最新エイジングケアと
デジタルを活用した
セルフメディケーション

「Digital Health FES 2019」レビュー
2019年11月17日 東京・大手町

2019年11月17日、賢く年齢を重ねるコツやデジタルを活用した健康管理など、美容と健康の最新情報が満載の「デジタルヘルスフェス2019」が開催された。ラグビーの廣瀬俊朗さんやバドミントンの池田信太郎さんをはじめ第一線で活躍する方々が登壇し、会場は健康に関心の高い来場者で満席となった。

最新の活用事例からひもとく、デジタルヘルスの未来

午後は最新のデジタルヘルスの実例をもとにこれからの可能性を探るフォーラムが開かれた

 午後からは、「デジタル時代の健康づくりフォーラム」として、女優でタレントの原千晶氏をゲストに迎え、実際にデジタルヘルスを活用するパネリストが登壇、黒沢保裕アナウンサーのコーディネートのもと、デジタルヘルスの最先端の事例を紹介しながら、今後どのような課題があるのかを話し合った。

西澤匡史氏
南三陸病院 副院長・宮城県災害医療コーディネーター

[活用事例1]患者自身が血圧を測り、データ化・共有するDCAPシステム
 まずは、東日本大震災直後から避難者の診療にいち早く当たった南三陸病院 副院長・宮城県災害医療コーディネーターの西澤匡史医師の事例を紹介。
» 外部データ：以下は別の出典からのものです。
(** * restic-compose-backup: discovery, mount filtering and orchestration

    A shallow embedding of [restic_compose_backup/containers.py] and of the
    orchestration commands of [restic_compose_backup/cli.py], followed by the
    properties of the specification that were checked against them.

    Conventions.
    - A Python dict read only through [.get] on fixed keys is a record of
      [option] fields ([None] is what [.get] returns for a missing key and
      for a key that holds [None]; where [.get] is given another default,
      the two are kept apart); a dict whose keys are data (labels, the state
      block, a volume mapping) is a [gmap].
    - A Python string is a [string] whose characters are code points below
      256; [None] is [None] of an [option].
    - A function that can raise returns a [result]; the commands of [cli.py]
      run in the monad [M], which threads the trace of delegate calls and
      error logs. *)

From Stdlib Require Import String Ascii ZArith List Bool Lia.
From stdpp Require Import base option list strings gmap.
Import ListNotations.
Local Open Scope string_scope.

(** ** Python primitives used by the program *)

Module py.

(** The exceptions the modelled code can raise or let through. [SystemExit]
    is what [exit(n)] raises; it is not a subclass of [Exception]. *)
Inductive exn : Type :=
| ValueError (msg : string)
| TypeError
| AttributeError
| KeyError (key : string)
| UnboundLocalError (name : string)
| NotImplementedError (msg : string)
| RuntimeError (msg : string)
| SystemExit (code : Z).

Definition is_Exception (e : exn) : bool :=
  match e with
  | SystemExit _ => false
  | _ => true
  end.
2011年の大震災で病院も被災し、カルテを失ってしまったため、災害時循環器リスク予防システム(通称:DCAPネットワークシステム)を導入。患者が毎日測った血圧をデータ化してデータセンターに送信することでハイリスクの患者を見極めたり、自治医科大学の遠隔医療支援を受けるなどして現地医師の負担を軽減した。さらに、患者が朝晩血圧を測ることにより、医師が経過をみられるだけでなく、患者自身が「血圧の上がりやすい条件が分かり、急上昇しないよう自己管理できるようになった」(西澤医師)と南三陸でのデジタルヘルス活用例について紹介した。
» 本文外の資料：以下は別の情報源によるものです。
(** A [ValueError] that comes out of [write_file] is the one of
    [bytes.fromhex] on the uuid, the one of the header-offset test, the one
    of [open] on a path with a NUL character, or one that the encoder
    raised: the three tests inside the loop over the cells ("Header data is
    invalid size!", "Header Data Does not match the cell size", "Invalid
    Header Index (Out of bounds).") never fail, whatever the model holds. *)
Theorem write_file_value_errors (output_file_path : string) (validate : bool)
    (self self' : TileFile) (e : exn) :
  write_file output_file_path validate self = (self', Raise e) ->
  is_ValueError e = true ->
  (exists h, header self = Some h /\ fromhex (uuid h) = None /\
             e = fromhex_error (uuid h)) \/
  e = ValueError "Header offset is incorrect, I have no setup for this :)" \/
  (has_nul output_file_path = true /\ e = ValueError "embedded null byte") \/
  (exists data meta e', write_mip data meta = Raise e' /\ e = EncoderError e').
Proof.
  intros [Hb|[[_ Hn]|(nd & _ & Ho)]]%write_file_error Hve; [|congruence|].
  2:{ right. right. left. unfold write_bytes in Ho.
      destruct (has_nul output_file_path); [by injection Ho as <-|].
      destruct (open_wb _ _); [done|]. injection Ho as <-. done. }
  apply build_new_data_error in Hb.
  destruct (write_header self []) as [hdr|e0] eqn:Hw.
  - destruct (header self) as [h|]; [|by subst].
    destruct (cell_header_offset h =? 60).
    + destruct Hb as [Hb|Hb]; [congruence|]. by right; right; right.
    + right. left. by destruct Hb.
  - destruct Hb as [-> _].
    destruct (write_header_error _ _ _ Hw) as [->|[->|Hf]]; try done. by left.
Qed.

(** [write_file] requires the cell headers to start right after the header:
    it raises "Header offset is incorrect" exactly when the header can be
    serialised and its [cell_header_offset] is not 60, and it then leaves the
    model as it was and writes nothing. *)
Theorem write_file_offset_check (output_file_path : string) (validate : bool)
    (self : TileFile) :
  let offset_error :=
    ValueError "Header offset is incorrect, I have no setup for this :)" in
  ((exists self', write_file output_file_path validate self
                  = (self', Raise offset_error)) <->
   (exists h new_data,
      header self = Some h /\ write_header self [] = Ok new_data /\
      cell_header_offset h <> 60)) /\
  (forall self', write_file output_file_path validate self = (self', Raise offset_error) ->
                 self' = self).
Proof.
  cbv zeta.
  assert (forall self',
            write_file output_file_path validate self
            = (self', Raise (ValueError
                 "Header offset is incorrect, I have no setup for this :)")) ->
            self' = self /\
            exists h new_data,
              header self = Some h /\ write_header self [] = Ok new_data /\
              cell_header_offset h <> 60) as Hinv.
  { intros self' [Hb|[[_ Hn]|(nd & _ & Ho)]]%write_file_error; [|done|].
    2:{ by apply write_bytes_error in Ho as [Ho|Ho]. }
    apply build_new_data_error in Hb.
    destruct (write_header self []) as [hdr|e0] eqn:Hw.
    - destruct (header self) as [h|]; [|done].
      destruct (Z.eqb_spec (cell_header_offset h) 60).
      { by destruct Hb as [Hb|(? & ? & ? & _ & Hb)]. }
      destruct Hb as [_ ->]. split; [done|]. by exists h, hdr.
    - destruct Hb as [He _].
      destruct (write_header_error _ _ _ Hw) as [->|[->|(h & _ & _ & ->)]];
        first [done|symmetry in He; by apply fromhex_error_not_offset in He]. }
  split; [split|].
  - intros [self' H]. by apply Hinv in H as [_ H].
  - intros (h & hdr & Hh & Hw & Hoff). exists self.
    unfold write_file, build_new_data.
    unfold bind at 1 2 3. unfold get at 1, lift at 1. rewrite Hw.
    unfold bind at 1. unfold lift at 1. rewrite Hh. cbn [of_option].
    pose proof (write_header_length _ _ _ Hw) as Hlen. cbn [length] in Hlen.
    rewrite Hlen. change (Z.of_nat (0 + 60)) with 60.
    destruct (Z.eqb_spec 60 (cell_header_offset h)); [congruence|]. reflexivity.
  - intros self' H. by apply Hinv in H as [-> _].
Qed.

(** ** What [write_file] returns and writes *)

Lemma validate_write_run (self : TileFile) (new_data : bytes) (printed : list diag) :
  match (read_file (Some new_data) (set_DEBUG true (TileFile_init None))).2 with
  | Ok _ =>
      forall out b, __validate_write self new_data printed = (out, Ok b) ->
                    out = printed /\ b = true
  | Raise _ =>
      forall out b, __validate_write self new_data printed = (out, Ok b) -> b = false
  end.
Proof.
  destruct run_as_script eqn:Hs.
  2:{ rewrite (validate_write_imported self new_data printed Hs).
      by destruct (read_file _ _) as [tile [[]|e]]. }
  rewrite (validate_write_script self new_data printed Hs).
  destruct (read_file _ _) as [tile [[]|e]]; cbn [snd]; [by intros out b [= <- <-]|].
  intros out b. unfold bind, print, modify, ret.
  destruct (check_header_values _ _ _) as [o1 [[]|e1]]; [|done].
  destruct (check_cell_headers _ _ _) as [o2 [[]|e2]]; [|done].
  destruct (check_overflow _ _ _) as [o3 [[]|e3]]; [|done].
  by intros [= _ <-].
Qed.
[活用事例2]大学・自治体・企業・市民が一体となった世界一の健康診断
 次に、健康診断のビッグデータを活用するために、弘前市岩木地区で行われている「岩木診断」を紹介。通常の健康診断の検査項目は約20~30項目なのに対し、「岩木診断は100倍の2000~3000項目になる」と話すのは弘前大学COI研究推進機構(健康未来イノベーションセンター)の村下公一教授。健康診断のビッグデータをとることで病気の予見だけでなく、予防法のビジネス化などに役立てている。大学の研究だけでは限度があり、ある程度データが蓄積された時に論文を発表して終わってしまうが、「自治体や企業、そして市民が一緒になって取り組むことにより健康づくりにおける社会的な課題に向き合える」と村下教授。プロジェクトが始まって15年、現在40以上の企業が参画し2万人のデータを保有している。

村下公一氏
弘前大学COI研究推進機構(健康未来イノベーションセンター)教授
三木竜介氏
神戸市 保健福祉局 健康部 健康政策課 健康創造担当課長、行政医師

[活用事例3]アプリを通じて健康管理をする神戸市の取り組み
 神戸市が民間企業と共同開発、運営している健康アプリについて、神戸市保健福祉局健康部 健康政策課 健康創造担当課長、行政医師の三木竜介氏が紹介。神戸市民向けに開発したアプリは、食事の写真を撮るとカロリーが瞬時に計算されたり、活動量を管理したり、健康診断の結果を読み取って保存したりもできる。さらに、AIの導入によってアプリ利用者の行動パターンを学習させ、好みに合わせたアドバイスをしてくれるシステムも開発中。得られたデータは、行政の施策立案や改善に役立てるのが目的だが、「やがて、どこにどんな状況の人が住んでいるのかが分かれば、健康課題の解決に向けターゲットを絞った施策を展開できるようになります」と三木氏が解説した。

フォーラムのゲストは、
女優でタレントの原千晶氏
デジタルヘルスの定義を解説した、
日経デジタルヘルス河合基伸編集長
モデレーターを務めた
黒沢保裕アナウンサー

 デバイスの進化で自分の健康づくりが手のひらでできる便利な時代だからこそ、主体的に自分の健康と向き合うべきだということが、多くの参加者の心に刻まれたのではないだろうか。ゲストの原氏は自身ががんを患った経験から、日々の健康維持には関心が高く、「便利なツールはどんどん活用していきたい」と前向きな思いを語った。

 技術はどんどん進化し、データを集めることが技術の向上にもつながるため、「技術を受け入れる社会と、進歩させるための一人ひとりの協力が必要」と日経デジタルヘルスの河合基伸編集長がまとめ、活気にあふれたフォーラムは幕を下ろした。